Hoping for good weather, but it is inside or out...
Hope to see you there, AND thanks for spreading the word.


----------



## Tom B/Bike Karma Podcast (Apr 20, 2017)

Here is a video to promote the show made with footage from the last three years...


----------



## Tom B/Bike Karma Podcast (Apr 28, 2017)

Last night some folks were going to donate what they thought were not valuable bikes to the club for the swap meet. While we appreciate the donation, felt compelled to tell them they had a few hundred dollars worth maybe more, and just fyi it might be worth it to do some more research and get a space at the swap. So that is their plan. Here are a couple (not all) of their bikes that they plan to bring... a skip tooth tricycle, a Viking with amazingly good condition pinstriped original rims, a workman folding... not all the rest shown. 

Just one example of some of the stuff that may show up this year.


----------



## Tom B/Bike Karma Podcast (May 10, 2017)

New Banners Up and Posted Around Town...

Fliers handed out to families in school district, and made it on TV (community access), Radio WHS Bicycle Talk Show (Thanks Ron and Fran), and in the local paper...

Now all we need is you... Hope you can make it!

PS GOT CUT OFF In PIC BUT BANNER LISTS ALL TYPES AND VINTAGES OF BIKES...


----------



## Tom B/Bike Karma Podcast (May 19, 2017)

You asked, we listened. 
This year the Cove Deli should be there selling breakfast items and coffee. 

EMAIL    tbrown@wethersfield.me    for questions, to be put on mailing list, or to rsvp (not required)


----------



## Tom B/Bike Karma Podcast (May 30, 2017)

We are expecting a couple of hundred people at least. 

You do not need to RSVP, if you are on the fence, but it helps us to plan... 

Mobile signage marketing during the Memorial Day Parade. Could be our biggest year yet. Come be a part of it. 

Seller map, and general map below. Hope to see you there!


----------



## Junkhunter (Jun 3, 2017)

I think I will be going and teaching interested people to ride a high wheel again this year.


----------



## Tom B/Bike Karma Podcast (Jun 5, 2017)

Hopefully all this good press will result in more foot traffic for everyone. Also made it into a top 80 Free Things to do list. (but remember sellers get there for 7am)


----------



## Tom B/Bike Karma Podcast (Jun 13, 2017)

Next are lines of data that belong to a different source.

(** * A fixed-depth Merkle tree over a content-addressed key-value store

    Shallow embedding of [src/merkle_tree.ts] (class [MerkleTree]), the
    properties its specification states about it, and further properties
    of the code itself (numbered X1, X2, ... in their comments).

    The source file holds two renditions of the class.  The first one is
    embedded in [Module MerkleTree], the second one in [Module MerkleTree2];
    whatever the two share (buffers, the store, the hasher interface) is
    defined once, before them.

    Conventions of the embedding:
    - a [Buffer] is a list of bytes;
    - the LevelUp store is the log of the requests it has served, newest
      first: a [get] answers with the value of the most recent [put] under
      the same key, so every entry ever written stays visible in the log;
      requests take effect in program order; a [put] under an empty key is
      refused and leaves no entry;
    - an [async] method is a computation in a state-and-exception monad over
      that log; a call whose promise is not awaited makes its requests at
      once and its rejection is not thrown at the caller; an object method
      takes the receiver as its first argument and, when it assigns to a
      field, returns the updated receiver;
    - JavaScript numbers used as integers are [Z]; the 32-bit operators
      [>>] and [&] are written out with their wrap-around. *)

From Stdlib Require Import ZArith List Lia Bool String.
From Stdlib Require Import Strings.Byte.
From stdpp Require Import base decidable option list gmap.
Import ListNotations.
Local Open Scope Z_scope.

(* ===================================================================== *)
(** ** Bytes and buffers *)
(* ===================================================================== *)

#[global] Instance byte_eq_decision : EqDecision byte := Byte.byte_eq_dec.

Definition Z_of_byte (b : byte) : Z := Z.of_N (Byte.to_N b).

Definition byte_of_Z (z : Z) : byte :=
  match Byte.of_N (Z.to_N (z mod 256)) with
  | Some b => b
  | None => x00
  end.

Module Buffer.

Definition t := list byte.

(** [Buffer.alloc(n, fill)] *)
Definition alloc (n : nat) (fill : byte) : t := repeat fill n.

(** [buf.slice(start, end)] for constant non-negative bounds: the end is
    clamped to the length of the buffer. *)
Definition slice (buf : t) (start stop : nat) : t :=
  firstn (stop - start) (skipn start buf).
Lemma updateParticle_look (mx my W Hh : N) (p : Particle (N:=N)) :
  z (updateParticle mx my W Hh p) = z p
  /\ brightness (updateParticle mx my W Hh p) = brightness p
  /\ baseSize (updateParticle mx my W Hh p) = baseSize p
  /\ speedX (updateParticle mx my W Hh p) = speedX p
  /\ speedY (updateParticle mx my W Hh p) = speedY p.
Proof.
  unfold updateParticle, wrap, mouseInfluence, drift.
  repeat match goal with
         | |- context [if ?b then _ else _] => destruct b
         end; repeat split.
Qed.

(** X13.  [init] creates 200 stars and no frame adds or removes one; a frame
    changes the position of a star only, never its depth, brightness, size or
    drift. *)
Theorem star_field_keeps_its_stars (W Hh : N) (random : nat -> N)
  (pointers : list (N * N)) :
  List.length
    (fold_left (fun ps m => animate (fst m) (snd m) W Hh ps) pointers (init W Hh random))
  = 200%nat
  /\ map (fun p => (z p, brightness p, baseSize p, speedX p, speedY p))
       (fold_left (fun ps m => animate (fst m) (snd m) W Hh ps) pointers
          (init W Hh random))
     = map (fun p => (z p, brightness p, baseSize p, speedX p, speedY p))
         (init W Hh random).
Proof.
  assert (Hlook : forall ms ps,
            map (fun p => (z p, brightness p, baseSize p, speedX p, speedY p))
              (fold_left (fun ps m => animate (fst m) (snd m) W Hh ps) ms ps)
            = map (fun p => (z p, brightness p, baseSize p, speedX p, speedY p)) ps).
  { induction ms as [| m ms IH]; intro ps; [reflexivity |].
    cbn [fold_left]. rewrite IH. unfold animate. rewrite map_map.
    apply map_ext. intro p.
    destruct (updateParticle_look (fst m) (snd m) W Hh p) as (-> & -> & -> & -> & ->).
    reflexivity. }
  split; [| apply Hlook].
  rewrite <- (length_map (fun p => (z p, brightness p, baseSize p, speedX p, speedY p))).
  rewrite Hlook, length_map. unfold init. rewrite length_map, length_seq. reflexivity.
Qed.

End StarCount.

(** ** The overlay: walls, resize, throttle *)

Section Walls.
Import Physics PhysicsEngine Overlay.
Local Open Scope R_scope.

(** X14.  The four walls of [createBoundaries] are 50 thick and lie just
    outside the canvas: the top wall spans the width of the canvas with its
    lower face on [y = 0], the bottom wall with its upper face on
    [y = height], the left wall spans the height with its right face on
    [x = 0], the right wall with its left face on [x = width]. *)
Theorem boundaries_enclose_canvas (W H : R) :
  exists top bottom left right,
    boundaries W H = [top; bottom; left; right]
    /\ (leftFace top = 0 /\ rightFace top = W
        /\ topFace top = -50 /\ bottomFace top = 0)
    /\ (leftFace bottom = 0 /\ rightFace bottom = W
        /\ topFace bottom = H /\ bottomFace bottom = H + 50)
    /\ (leftFace left = -50 /\ rightFace left = 0
        /\ topFace left = 0 /\ bottomFace left = H)
    /\ (leftFace right = W /\ rightFace right = W + 50
        /\ topFace right = 0 /\ bottomFace right = H).
Proof.
  unfold boundaries. do 4 eexists. split; [reflexivity |].
  unfold leftFace, rightFace, topFace, bottomFace; cbn. js_real.
  repeat split; lra.
Qed.

Implicit Types (sc : Scene (N:=R)) (win : Window (N:=R)).

Lemma resizeCanvas_size win sc :
  canvasWidth (resizeCanvas win sc) = innerWidth win
  /\ canvasHeight (resizeCanvas win sc) = innerHeight win.
Proof. unfold resizeCanvas. destruct (walls sc); split; reflexivity. Qed.

Lemma resizeCanvas_particles win sc ps :
  particles sc = Some ps -> 0 < canvasWidth sc -> 0 < canvasHeight sc ->
  particles (resizeCanvas win sc)
  = Some (map (fun b => {| positionX := positionX b * (innerWidth win / canvasWidth sc);
                           positionY := positionY b * (innerHeight win / canvasHeight sc) |})
              ps).
Proof.
  intros Hps HW HH. unfold resizeCanvas. rewrite Hps. js_real.
  rewrite (Rltb_true HW), (Rltb_true HH). cbn [andb].
  destruct (walls sc); reflexivity.
Qed.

Sorry can't find the comment delete.


----------



## Tom B/Bike Karma Podcast (Jun 13, 2017)

*Thanks to everyone who came and shared.*

Next year (if approved) Sunday June 10th 2018

Here is a link to our facebook page with the pics... (just scroll down to posting.)

https://www.facebook.com/WHS-Bicycle-Club-478607112289481/

The album is on our facebook page above...

THREE INTERVIEWS from the swap will be in the July or August Episode of the free Bicycle Karma Podcast... Like NPR Radio but just for Bicycles. 

Please check it out at the link below, or just type "Bike Karma" into the search on itunes, podbean, or stitcher. 

https://bikekarma.podbean.com/

http://www.stitcher.com/podcast/bike-karma-by-tom-brown/bike-karma

https://www.facebook.com/BikeKarma/?fref=ts

got a good bicycle story? email me a bikekarmaguy@gmail.com


----------



## catfish (Jun 13, 2017)

Anyone take any photos?


----------



## Tom B/Bike Karma Podcast (Jun 13, 2017)

Thanks


catfish said:


> Anyone take any photos?




The link is in the post right above ours.


----------